May 30, 2012

green building in korea, informally...

The first week of our trip was very culturally focused, visits to temples and palaces, evenings with Rotary club members and host families, amazing food at every meal, and a bit of language acquisition.  It was all amazing, but seven days into the trip we had yet to visit any A/E firms or green buildings, and I think we were all wondering when the “vocational” components of the trip were going to start, at least officially. Despite this, we had already noticed a lot of things in the Seoul cityscape and the Korean mentality that reflect a lot of the sustainable design principles that we all talk about in our jobs on a daily basis. A few examples:
1.    All buildings, and I mean all of them (high rises and everything) have operable windows.  Somehow they work it out with the HVAC systems design and the BAS (and we later learned, when visiting a sustainable design consulting firm, that Computational Fluid Dynamics simulations are pretty common to show how best to implement natural ventilation strategies). There seems to be an inherent understanding that at certain times of the year, even if limited, interior comfort levels can be maintained by opening up the building envelope to the elements.

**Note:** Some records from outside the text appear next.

(** [x <= y], [x < y], [x > y]: false as soon as one side is NaN. *)
Definition fle (x y : num) : bool :=
  match x, y with
  | Fin a, Fin b => Qle_bool a b
  | _, _ => false
  end.

Definition flt (x y : num) : bool :=
  match x, y with
  | Fin a, Fin b => negb (Qle_bool b a)
  | _, _ => false
  end.

Definition fgt (x y : num) : bool := flt y x.

Definition is_nan (x : num) : bool :=
  match x with
  | NaN => true
  | Fin _ => false
  end.

(** Numeric equality of two values: the same rational, or both missing. *)
Definition feq (x y : num) : Prop :=
  match x, y with
  | Fin a, Fin b => (a == b)%Q
  | NaN, NaN => True
  | _, _ => False
  end.

Definition of_Z (z : Z) : num := Fin (inject_Z z).

(** ** Series *)

Definition Series := list num.

(** [s.shift(1)] *)
Definition shift1 (s : Series) : Series := take (length s) (NaN :: s).

(** Element-wise [a - b] and [abs(a)] on aligned series. *)
Definition series_sub (a b : Series) : Series := zip_with fsub a b.
Definition series_abs (a : Series) : Series := map fabs a.

(** The observations of a window: its non-missing values. *)
Fixpoint observations (w : list num) : list Q :=
  match w with
  | [] => []
  | NaN :: r => observations r
  | Fin q :: r => q :: observations r
  end.

Definition Qsum (l : list Q) : Q := foldr Qplus 0%Q l.

(** The mean of one window under [min_periods = minp]. *)
Definition window_mean (minp : nat) (w : list num) : num :=
  let obs := observations w in
  if decide (minp ≤ length obs ∧ 0 < length obs)%nat
  then Fin (Qsum obs / inject_Z (Z.of_nat (length obs)))
  else NaN.
(** A save of a tidy title and url, into an initialised table and without
    fault, adds one row that holds them as they are. *)
Lemma save_news_tidy e w t title_words url_words content summarize source :
  w_db w = DbFile (Some t) -> initialised t ->
  fault_at e (w_tick w) = None ->
  title_words <> [] -> Forall plain_word title_words ->
  length (join [32%N] title_words) <= 500 ->
  url_words <> [] -> Forall plain_word url_words ->
  length (join [32%N] url_words) <= 1000 ->
  Forall (fun c => encodable c = true) content ->
  exists w' kept r,
    save_news 1 e w (VStr (join [32%N] title_words))
      (VStr (join [32%N] url_words)) (VStr content) summarize source
    = Some (true, w')
    /\ stored w' = kept ++ [r] /\ kept `sublist_of` t_rows t
    /\ r_title r = join [32%N] title_words
    /\ r_url r = join [32%N] url_words.
Proof.
  intros Hdb Hinit Hf Ht0 Htw Htl Hu0 Huw Hul Hc.
  destruct (initialised_columns t Hinit) as [Hamc Hcol].
  destruct (save_content_hash_encodable (join [32%N] title_words) content)
    as [h Hh]; [by apply join_plain_encodable|done|].
  assert (insertable t = true) as Hins.
  { unfold insertable. by rewrite Hamc. }
  destruct (save_attempt_calm e w (VStr (join [32%N] title_words))
              (VStr (join [32%N] url_words)) (VStr content) summarize source
              t h Hdb Hh Hf Hins) as [t' Ha].
  rewrite save_news_eq, Ha.
  apply save_attempt_ok in Ha as (t0 & h0 & t1 & Hdb0 & Hh0 & Hi & Hdb1).
  rewrite Hdb in Hdb0. injection Hdb0 as <-.
  apply insert_or_replace_inv in Hi as (_ & _ & Hrows).
  eexists _, _, _. split; [reflexivity|].
  unfold stored at 1. rewrite Hdb1, Hrows.
  split; [reflexivity|]. split.
  - rewrite add_missing_columns_rows. apply filter_sublist.
  - cbn [r_title r_url save_fields f_title f_url]. split.
    + unfold clean_title. by apply clean_bounded_fixed.
    + by apply clean_bounded_fixed.
Qed.

Lemma is_duplicate_seen e w t title h r :
  fault_at e (w_tick w) = None -> w_db w = DbFile (Some t) ->
  has_column "content_hash" t = true ->
  fingerprint (VStr title) (VStr []) = Some h ->
  r ∈ t_rows t -> r_content_hash r = Some h ->
  is_duplicate e w (VStr title) (VStr []) = (true, tick w).
Proof.
  intros Hf Hdb Hc Hh Hin Hr. unfold is_duplicate, lookup_fingerprint.
  rewrite Hh, Hf. cbv zeta. rewrite db_tick, Hdb.
  destruct (select_by_hash_present t h r Hc Hin Hr) as [id ->].
  reflexivity.
Qed.

Lemma scan_articles_seen e t name : forall articles w,
  (forall n, fault_at e n = None) -> w_db w = DbFile (Some t) ->
  has_column "content_hash" t = true ->
  Forall (seen t) articles ->
  exists w', scan_articles e articles name [] w = (false, [], w')
    /\ w_db w' = DbFile (Some t).
Proof.
  induction articles as [|a articles IH]; intros w Hf Hdb Hc Hs.
  - exists w. done.
  - apply Forall_cons in Hs as [(title & h & r & Ht & Hh & Hin & Hr) Hs].
    cbn [scan_articles]. rewrite Ht.
    rewrite (is_duplicate_seen e w t title h r (Hf _) Hdb Hc Hh Hin Hr).
    cbn [length Nat.leb]. apply IH; done.
Qed.

Lemma scan_sources_seen e f t : forall sources w,
  (forall n, fault_at e n = None) -> w_db w = DbFile (Some t) ->
  has_column "content_hash" t = true ->
  (forall s, Forall (seen t) (listing f s)) ->
  exists w', scan_sources e f sources [] w = ([], w')
    /\ w_db w' = DbFile (Some t).
Proof.
  induction sources as [|s sources IH]; intros w Hf Hdb Hc Hs.
  - exists w. done.
  - cbn [scan_sources].
    destruct (scan_articles_seen e t (src_name s) (listing f s) w Hf Hdb Hc (Hs s))
      as (w1 & -> & Hdb1).
    cbn [length Nat.leb]. apply IH; done.
Qed.
(** [int(digit)] on a one-character string: only a decimal digit converts. *)
Definition int (c : ascii) : result Z :=
  let n := code c in
  if (48 <=? n) && (n <=? 57) then Ret (n - 48) else Raise ValueError.

(** The list comprehension [[int(digit) for digit in field]]. *)
Fixpoint ints (cs : list ascii) : result (list Z) :=
  match cs with
  | [] => Ret []
  | c :: cs' =>
      d <~ int c ;;
      ds <~ ints cs' ;;
      Ret (d :: ds)
  end.

(** ** Field validators *)

(** One entry of the ["validators"] dictionary.  Every entry carries
    ["type"] and ["allowEmptyFields"]; the other keys are present or not,
    and reading an absent one raises [KeyError].  A compiled regular
    expression is represented by its [match(field) != None] test. *)
Record Validator : Type := mkValidator {
  type : string;
  allowEmptyFields : bool;
  strings : option (list string);
  regex : option string;
  compiledRegex : option (string -> bool);
  validate : option bool;
  checkNumeric : option bool;
  range : option (Z * Z)
}.

Definition set_compiledRegex (v : Validator) (c : string -> bool) : Validator :=
  mkValidator (type v) (allowEmptyFields v) (strings v) (regex v) (Some c)
    (validate v) (checkNumeric v) (range v).
(** * Order scaling tool: a shallow embedding of [scale_orders.py]

    The script reads one account's BTC position, its open orders and its
    recent fills, derives the ratio between the size the user wants and
    the size the account holds, scales every pending order by that ratio
    and prints two what-if summaries.

    Layout of this file:
    - the decimal arithmetic the script computes with (Python's [decimal]
      module under its default context);
    - the JSON-shaped records, the pure helpers and the printing
      procedures of [scale_orders.py], in source order, with the float
      arithmetic in which the elapsed time is rendered;
    - [main], in a monad that collects the printed lines and stops at
      [sys.exit] or at an uncaught exception;
    - the statements of the specification, and their proofs. *)

From Stdlib Require Import ZArith NArith QArith Qround Qpower Qabs Lqa.
From Stdlib Require Import List Permutation Sorted String Ascii Bool Lia.
From Stdlib Require Import DecimalString.
From Stdlib Require SpecFloat.
Import ListNotations.

Local Open Scope Z_scope.

(* ================================================================== *)
(** ** 1. Decimal arithmetic (module [decimal], default context)       *)
(* ================================================================== *)

(** A finite decimal number is a sign, a coefficient and an exponent;
    its value is [(-1)^sign * coefficient * 10^exponent].  [Decimal(str)]
    converts a decimal literal exactly, so a field that holds such a
    literal is represented by the number it denotes.  NaN and the
    infinities never appear in size and price fields and are not part of
    this type. *)
Record Decimal : Set := mkDecimal {
  d_sign : bool;      (* true: negative *)
  d_int  : N;         (* coefficient, [_int] *)
  d_exp  : Z          (* exponent, [_exp] *)
}.

(** The signals that the default context traps: each one is raised as an
    exception. *)
Inductive Signal : Set := InvalidOperation | DivisionByZero | Overflow.

(** Result of an arithmetic operation: a value, or a raised signal. *)
Inductive Exc (A : Type) : Type :=
| Ok (a : A)
| Raise (e : Signal).
Arguments Ok {A} a.
Arguments Raise {A} e.

Definition exc_bind {A B} (x : Exc A) (f : A -> Exc B) : Exc B :=
  match x with
  | Ok a => f a
  | Raise e => Raise e
  end.

Declare Scope exc_scope.
Delimit Scope exc_scope with exc.
Notation "x <- c1 ;; c2" := (exc_bind c1 (fun x => c2))
  (at level 61, c1 at next level, right associativity) : exc_scope.

(** The default context: [prec=28, rounding=ROUND_HALF_EVEN,
    Emin=-999999, Emax=999999, clamp=0]. *)
Definition prec : Z := 28.
Definition Emax : Z := 999999.
Definition Emin : Z := -999999.
Definition Etiny : Z := Emin - prec + 1.
Definition Etop : Z := Emax - prec + 1.

Inductive Rounding : Set := ROUND_DOWN | ROUND_HALF_EVEN.

(** [len(str(n))]: the number of decimal digits of a coefficient; the
    coefficient [0] is the one-digit string ["0"]. *)
Fixpoint ndigits_aux (fuel : nat) (n : N) : Z :=
  match fuel with
  | O => 1
  | S fuel' => if (n <? 10)%N then 1 else 1 + ndigits_aux fuel' (n / 10)%N
  end.

Definition ndigits (n : N) : Z := ndigits_aux (N.to_nat (N.size n)) n.

Definition pow10 (k : Z) : N := (10 ^ Z.to_N k)%N.

(** Slices of the coefficient's digit string [s] of length [len]:
    [s[:k]] (or ['0'] when that slice is empty), [s[k:]] and [s[k]]. *)
Definition digits_head (c : N) (len k : Z) : N := (c / pow10 (len - k))%N.
Definition digits_tail (c : N) (len k : Z) : N := (c mod pow10 (len - k))%N.
Definition digit_at (c : N) (len k : Z) : N :=
  ((c / pow10 (len - k - 1)) mod 10)%N.

(** [_all_zeros(s, k)]: the digits from position [k] on are all zero. *)
Definition all_zeros (c : N) (len k : Z) : bool :=
  (digits_tail c len k =? 0)%N.

(** [_exact_half(s, k)]: the digits from position [k] on are a 5 followed
    by zeros only. *)
Definition exact_half (c : N) (len k : Z) : bool :=
  (digits_tail c len k =? 5 * pow10 (len - k - 1))%N.

(** The rounding functions take the coefficient (with its length) and the
    number [k] of digits to keep, [0 <= k < len]; they answer [1] (round
    away from zero), [0] (the dropped digits are all zero) or [-1]
    (truncate, something non-zero is dropped). *)
Definition round_down (c : N) (len k : Z) : Z :=
  if all_zeros c len k then 0 else -1.

Definition round_half_up (c : N) (len k : Z) : Z :=
  if (5 <=? digit_at c len k)%N then 1
  else if all_zeros c len k then 0
  else -1.

Definition round_half_even (c : N) (len k : Z) : Z :=
  if exact_half c len k && ((k =? 0) || N.even (digit_at c len (k - 1)))
  then -1
  else round_half_up c len k.

Definition pick_rounding_function (r : Rounding) : N -> Z -> Z -> Z :=
  match r with
  | ROUND_DOWN => round_down
  | ROUND_HALF_EVEN => round_half_even
  end.

Definition is_zero (d : Decimal) : bool := (d_int d =? 0)%N.

(** [adjusted()]: the exponent of the most significant digit. *)
Definition adjusted (d : Decimal) : Z := d_exp d + ndigits (d_int d) - 1.

Definition copy_abs (d : Decimal) : Decimal :=
  mkDecimal false (d_int d) (d_exp d).
Definition copy_negate (d : Decimal) : Decimal :=
  mkDecimal (negb (d_sign d)) (d_int d) (d_exp d).

(** [_fix]: bring a number into the context: clamp the exponent of a
    zero, raise [Overflow] above [Emax], and round a coefficient that has
    more than [prec] digits (or lies below [Etiny]) half-even. *)
Definition dec_fix (d : Decimal) : Exc Decimal :=
  if is_zero d then
    Ok (mkDecimal (d_sign d) 0 (Z.min (Z.max (d_exp d) Etiny) Emax))
  else
    let len := ndigits (d_int d) in
    let exp_min := len + d_exp d - prec in
    if Etop <? exp_min then Raise Overflow
    else
      let exp_min := if exp_min <? Etiny then Etiny else exp_min in
      if d_exp d <? exp_min then
        let digits := len + d_exp d - exp_min in
        (* fewer than zero digits left: round 1E(exp_min-1) to zero digits *)
        let c := if digits <? 0 then 1%N else d_int d in
        let clen := if digits <? 0 then 1 else len in
        let digits := if digits <? 0 then 0 else digits in
        let changed := round_half_even c clen digits in
        let coeff := digits_head c clen digits in
        let coeff' := if 0 <? changed then (coeff + 1)%N else coeff in
        let carry := (0 <? changed) && (prec <? ndigits coeff') in
        let coeff'' := if carry then (coeff' / 10)%N else coeff' in
        let exp_min := if carry then exp_min + 1 else exp_min in
        if Etop <? exp_min then Raise Overflow
        else Ok (mkDecimal (d_sign d) coeff'' exp_min)
      else Ok d.
(** What the JVM and the allocator answer during the call:
    isGetByteArrayElementsLikelyToReturnACopy, whether new jbyte[] and
    GetByteArrayElements fail, and the exception throwExceptionIfNecessary
    finds cause for in the error queue, if any. *)
Record evp_env := mkEvpEnv {
  likely_copy : bool;
  chunk_buffer_fails : bool;
  elements_fail : bool;
  queued : option jni_exception
}.

(** The loop that streams a large chunk through the buffer.  It yields
    update_func_result and the context, or [None] when [fuel] turns of the
    loop do not end it. *)
Fixpoint evpUpdate_stream (fuel : nat) (array : list Z) (buf_size in_offset remaining : Z)
    (md : md_state) : option (bool * md_state) :=
  if remaining >? 0 then
    match fuel with
    | O => None
    | S fuel' =>
        let chunk_size := if remaining >=? buf_size then buf_size else remaining in
        let (update_func_result, md) :=
          update_func (GetByteArrayRegion array in_offset chunk_size) md in
        if negb update_func_result then Some (false, md)
        else evpUpdate_stream fuel' array buf_size (in_offset + chunk_size)
               (remaining - chunk_size) md
    end
  else Some (true, md).
(** * go-spring: the bean-assembly core of [spring-context-default.go]

    A shallow embedding of the IoC container's resolution engine
    (package [SpringCore]): the bean cache, the wiring stack, the resolver
    ([wireBeanDefinition], [getBeanValue], [collectBeans], ...) and the
    context operations ([resolveBean], [FindBean], [AutoWireBeans], ...).

    Go pointers are addresses into explicit stores kept in the state; a
    panic is an outcome of the state monad [M], which keeps the state
    reached at the point of the panic. *)

From stdpp Require Import base option list gmap strings pretty sorting.
From Stdlib Require Import ZArith Ascii.

(** ** Runtime types ([reflect.Type]) *)

Inductive Kind :=
| KInvalid | KBasic | KStruct | KInterface | KFunc | KPtr | KSlice | KMap.

Inductive rtype :=
| TBasic (name : string)          (* bool, int, string, ... *)
| TStruct (name : string)
| TInterface (name : string)
| TFunc (sig : string)
| TPtr (elem : rtype)
| TSlice (elem : rtype)
| TMap (key elem : rtype).

Global Instance rtype_eq_dec : EqDecision rtype.
Proof. solve_decision. Defined.

Fixpoint rtype_encode (t : rtype) : gen_tree string :=
  match t with
  | TBasic n => GenNode 0 [GenLeaf n]
  | TStruct n => GenNode 1 [GenLeaf n]
  | TInterface n => GenNode 2 [GenLeaf n]
  | TFunc n => GenNode 3 [GenLeaf n]
  | TPtr e => GenNode 4 [rtype_encode e]
  | TSlice e => GenNode 5 [rtype_encode e]
  | TMap k e => GenNode 6 [rtype_encode k; rtype_encode e]
  end.

Fixpoint rtype_decode (g : gen_tree string) : rtype :=
  match g with
  | GenNode 0 [GenLeaf n] => TBasic n
  | GenNode 1 [GenLeaf n] => TStruct n
  | GenNode 2 [GenLeaf n] => TInterface n
  | GenNode 3 [GenLeaf n] => TFunc n
  | GenNode 4 [e] => TPtr (rtype_decode e)
  | GenNode 5 [e] => TSlice (rtype_decode e)
  | GenNode 6 [k; e] => TMap (rtype_decode k) (rtype_decode e)
  | _ => TBasic ""
  end.

Lemma rtype_decode_encode t : rtype_decode (rtype_encode t) = t.
Proof. induction t; simpl; congruence. Qed.

Global Instance rtype_countable : Countable rtype :=
  inj_countable' rtype_encode rtype_decode rtype_decode_encode.

(** [t.Kind()] *)
Definition rKind (t : rtype) : Kind :=
  match t with
  | TBasic _ => KBasic
  | TStruct _ => KStruct
  | TInterface _ => KInterface
  | TFunc _ => KFunc
  | TPtr _ => KPtr
  | TSlice _ => KSlice
  | TMap _ _ => KMap
  end.

Global Instance Kind_eq_dec : EqDecision Kind.
Proof. solve_decision. Defined.

(** [t.Elem()]; [None] where reflect panics. *)
Definition rElem (t : rtype) : option rtype :=
  match t with
  | TPtr e | TSlice e | TMap _ e => Some e
  | _ => None
  end.

(** [t.String()] *)
Fixpoint rtype_String (t : rtype) : string :=
  match t with
  | TBasic n | TStruct n | TInterface n | TFunc n => n
  | TPtr e => "*" +:+ rtype_String e
  | TSlice e => "[]" +:+ rtype_String e
  | TMap k e => "map[" +:+ rtype_String k +:+ "]" +:+ rtype_String e
  end.

(** Modelled from the spec: [IsRefType] is declared outside this file.
    The spec calls the accepted targets "abstract-interface or
    pointer-like" slots: the reference kinds of Go. *)
Definition IsRefType (k : Kind) : bool :=
  match k with
  | KInterface | KFunc | KPtr | KSlice | KMap => true
  | _ => false
  end.

(** ** Values ([reflect.Value]) and the object store *)

Definition addr := nat.

(** A non-nil value of a pointer, slice or struct type is identified with
    the address of the storage it points to, is backed by, or lives in:
    the store maps that address to the struct's field cells, the slice's
    elements, or the single cell of a variable. *)
Inductive value :=
| VInvalid                          (* the zero reflect.Value *)
| VNil (t : rtype)                  (* the nil value of a reference type *)
| VRef (t : rtype) (a : addr)
| VIface (t : rtype) (v : value)    (* a non-nil interface holding v *)
| VBasic (t : rtype) (z : Z).

Global Instance value_eq_dec : EqDecision value.
Proof. solve_decision. Defined.

Definition vKind (v : value) : Kind :=
  match v with
  | VInvalid => KInvalid
  | VNil t | VRef t _ | VIface t _ | VBasic t _ => rKind t
  end.

Definition vType (v : value) : option rtype :=
  match v with
  | VInvalid => None
  | VNil t | VRef t _ | VIface t _ | VBasic t _ => Some t
  end.

(** [v.Interface() == nil]: only a nil value of interface kind converts to
    the nil interface; a nil pointer, slice, map or func converts to an
    interface that carries its type and so differs from nil. *)
Definition Interface_isNil (v : value) : bool :=
  match v with
  | VNil (TInterface _) => true
  | _ => false
  end.

(** A settable location ([reflect.Value] obtained by [Field(i)] or
    [reflect.New(t).Elem()]): cell [slot_idx] of the object at
    [slot_addr]. [slot_canset] is [CanSet()]. *)
Record slot := Slot {
  slot_addr : addr;
  slot_idx : nat;
  slot_type : rtype;
  slot_canset : bool
}.

(** ** Bean definitions *)

Inductive beanStatus :=
| beanStatus_Default
| beanStatus_Resolving
| beanStatus_Resolved
| beanStatus_Wiring
| beanStatus_Wired
| beanStatus_Deleted.

Global Instance beanStatus_eq_dec : EqDecision beanStatus.
Proof. solve_decision. Defined.

(** Modelled from the spec: the numeric values of the [beanStatus]
    constants are declared outside this file; the spec orders the state
    machine Default, Resolving, Resolved, Wiring, Wired, with Deleted
    apart. [resolveBean] compares with [>]. *)
Definition status_ord (st : beanStatus) : nat :=
  match st with
  | beanStatus_Default => 0
  | beanStatus_Resolving => 1
  | beanStatus_Resolved => 2
  | beanStatus_Wiring => 3
  | beanStatus_Wired => 4
  | beanStatus_Deleted => 5
  end.

(** A selector ([interface{}]) as [FindBean] and [RegisterMethodBean]
    take it. *)
Inductive Selector :=
| SelNil
| SelString (s : string)
| SelBean (bd : addr)
| SelType (t : rtype).

(** A Go function as [reflect.Value.Call] sees it. *)
Definition gofunc := list value → list value.

(** Modelled from the spec: the argument list of a function bean
    ([bean.arg], declared outside this file): each parameter is filled by
    value binding or by bean injection. *)
Inductive fnArg :=
| ArgValue (t : rtype) (tag : string)
| ArgBean (t : rtype) (beanId : string).

Record functionBean := FunctionBean {
  fb_rType : rtype;
  fb_rValue : value;
  fb_arg : list fnArg
}.

(** The provider of a bean. *)
Inductive springBean :=
| objectBean (rValue : value)
| constructorBean (fb : functionBean) (fn : gofunc)
| methodBean (fb : functionBean) (parent : addr) (method : string)
| fakeMethodBean (selector : Selector) (method : string) (tags : list fnArg).

(** Modelled from the spec: [BeanDefinition] is declared outside this
    file; the fields are those of the spec's data model. *)
Record BeanDefinition := mkBD {
  bean : springBean;
  name : string;
  status : beanStatus;
  primary : bool;
  dependsOn : list Selector;
  exports : list rtype;
  init : bool;                (* an init callback is set *)
  destroy : bool;
  file : string;
  line : Z
}.

Definition bd_set_status (st : beanStatus) (d : BeanDefinition) :=
  mkBD (bean d) (name d) st (primary d) (dependsOn d) (exports d)
       (init d) (destroy d) (file d) (line d).

Definition bd_set_bean (b : springBean) (d : BeanDefinition) :=
  mkBD b (name d) (status d) (primary d) (dependsOn d) (exports d)
       (init d) (destroy d) (file d) (line d).

Definition bd_set_name (n : string) (d : BeanDefinition) :=
  mkBD (bean d) n (status d) (primary d) (dependsOn d) (exports d)
       (init d) (destroy d) (file d) (line d).

Definition bd_set_site (f : string) (l : Z) (d : BeanDefinition) :=
  mkBD (bean d) (name d) (status d) (primary d) (dependsOn d) (exports d)
       (init d) (destroy d) f l.

(** [bean.Type()] *)
Definition springBean_Type (b : springBean) : option rtype :=
  match b with
  | objectBean v => vType v
  | constructorBean fb _ | methodBean fb _ _ => Some (fb_rType fb)
  | fakeMethodBean _ _ _ => None
  end.

(** [bean.Value()] *)
Definition springBean_Value (b : springBean) : value :=
  match b with
  | objectBean v => v
  | constructorBean fb _ | methodBean fb _ _ => fb_rValue fb
  | fakeMethodBean _ _ _ => VInvalid
  end.

Definition isObjectBean (b : springBean) : bool :=
  match b with objectBean _ => true | _ => false end.

(** The three implementations of [IBeanDefinition]. *)
Inductive IBeanDefinition :=
| IBean (bd : addr)
| IField (bd : addr) (field : string)           (* fieldBeanDefinition *)
| IDelegate (bd : addr) (delegate : IBeanDefinition).

Definition ibd (i : IBeanDefinition) : addr :=
  match i with IBean a | IField a _ | IDelegate a _ => a end.

Definition beanKey : Type := rtype * string.

Inductive WiringEvent := WiringEvent_Push | WiringEvent_Pop.

Inductive ContextEvent :=
| ContextEvent_ResolveStart | ContextEvent_ResolveEnd
| ContextEvent_AutoWireStart | ContextEvent_AutoWireEnd
| ContextEvent_CloseStart | ContextEvent_CloseEnd.

(** ** Errors and events *)

(** One constructor per panic site, carrying the arguments of the
    source's message. The comment gives the message. *)
Inductive error :=
| InvalidStateError (beanId : string)
    (* bean: "%s" have been deleted *)
| CircularDependencyError
    (* found circle autowire *)
| DependsOnNotFoundError (selector : Selector)
    (* can't find bean: "%v" *)
| UnknownBeanTypeError
    (* unknown spring bean type *)
| ConstructorError (caller : string) (err : value)
    (* function bean: "%s" return error: %v *)
| NilBeanError (caller : string)
    (* function bean: "%s" return nil *)
| InvalidTargetError (beanId field : string)
    (* receiver must be ref type, bean: "%s" field: %s *)
| BeanNotFoundError (beanId field : string) (t : rtype)
    (* can't find bean, bean: "%s" field: %s type: %s *)
| AmbiguousPrimaryError (beanId field : string) (t : rtype)
                        (descriptions : list string)
    (* found %d primary beans, bean: "%s" field: %s type: %s [...] *)
| AmbiguousBeanError (beanId field : string) (t : rtype)
                     (descriptions : list string)
    (* found %d beans, bean: "%s" field: %s type: %s [...] *)
| NotSliceError (field : string)
    (* field: %s should be slice *)
| CollectNotFoundError (beanId field : string)
    (* can't find bean: "%s" field: %s *)
| NotYetWiredError
    (* should call after ctx.AutoWireBeans() *)
| RegistrationFrozenError
    (* bean registration have been frozen *)
| DuplicateBeanError (beanId : string)
    (* duplicate registration, bean: "%s" *)
| SelectorEmptyError
    (* selector can't be nil or empty *)
| NotPointerError (msg : string)
    (* i must be pointer / i must be slice ptr *)
| FindAmbiguousError (selector : Selector) (descriptions : list string)
    (* found %d beans, bean: "%v" [...] *)
| ExportMismatchError (description : string) (t : rtype)
    (* %s not implement %s interface *)
| AlreadyWiredError
    (* ctx.AutoWireBeans() already called *)
| ParentNotFoundError (selector : string)
    (* can't find parent bean: "%s" *)
| ParentAmbiguousError (n : nat) (selector : string)
    (* found %d parent bean: "%s" *)
| BindError (field tag : string)
    (* raised by the property-binding collaborator *)
| RuntimePanic (msg : string).
    (* raised by reflect or by the Go runtime *)

Inductive event :=
| EvWatch (w : nat) (bd : IBeanDefinition) (e : WiringEvent)
| EvNotify (e : ContextEvent)
| EvInit (bd : addr) (v : value)
| EvDestroy (bd : addr) (v : value)
| EvLogError (e : error) (path : string)
| EvCancel.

Greenspace adjacent to apt building parking
2.    There is some kind of vegetation in every spare square meter of the city… even the largest streets (four lanes in either direction) are tree-lined, and every building seems to have its own patch of green, sometimes with vegetables and sometimes with more conventional landscaping, and when there is no place in the ground to plant things, planted pots are placed on top of the ground, some along the edge of the sidewalk in the street. Green roofs seem to be pretty common as well… and this level of integration of green into the cityscape could not have been an afterthought.
3.    Of the recurring experiences we’ve had over the past 16 days, hearing the phrase, “it’s good for your health” has probably been the most frequent. Virtually every food that we have eaten, as it has been explained to us, has some kind of health benefit. Whether it’s that ginseng enhances for strength and stamina, lotus root is good for your eyes, walnuts benefit the brain, tea made from the peel of the mandarins from Jeju Island helps to prevent cancer, taking vitamin C after eating red meat reduces its impact on the heart, or that drinking vinegar (or possibly only the secret recipe version we got in Kangwhado) protects your liver from the effects of alcohol, the list goes on, I assure you.  I suppose my point is that there is some underlying health-related reason why Koreans eat most things and this focus (read, obsession) seems to make them pre-disposed to favor building practices that also have a positive impact on human health.   
Bike rack at the entrance to every subway stop
4.    There are bike racks everywhere. Simple as that.
5.   Last but not least, we’ve visited several historic buildings, all of which incorporate passive design strategies (orientation with respect to the sun, eaves on the roof for shading, placement of windows to optimize natural ventilation. They also use a traditional means of under-floor heating called Ondol (Link), which circulates air heated by a stove(often waste heat from the kitchen) underneath raised wooden floors, the air flow created by a chimney that creates a draft. We have been told that all residential buildings (new and old, single and multi-family) use more modern interpretations of this concept, in the form of radiant heating and cooling systems built into concrete floor slabs and sometimes even in the walls. This is (at least in part) why most residential furniture sits low to the ground, and why most Koreans still eat and sleep on the floor.
i have more info on the actual green building visits we've done in the past week, but that will have to wait for later.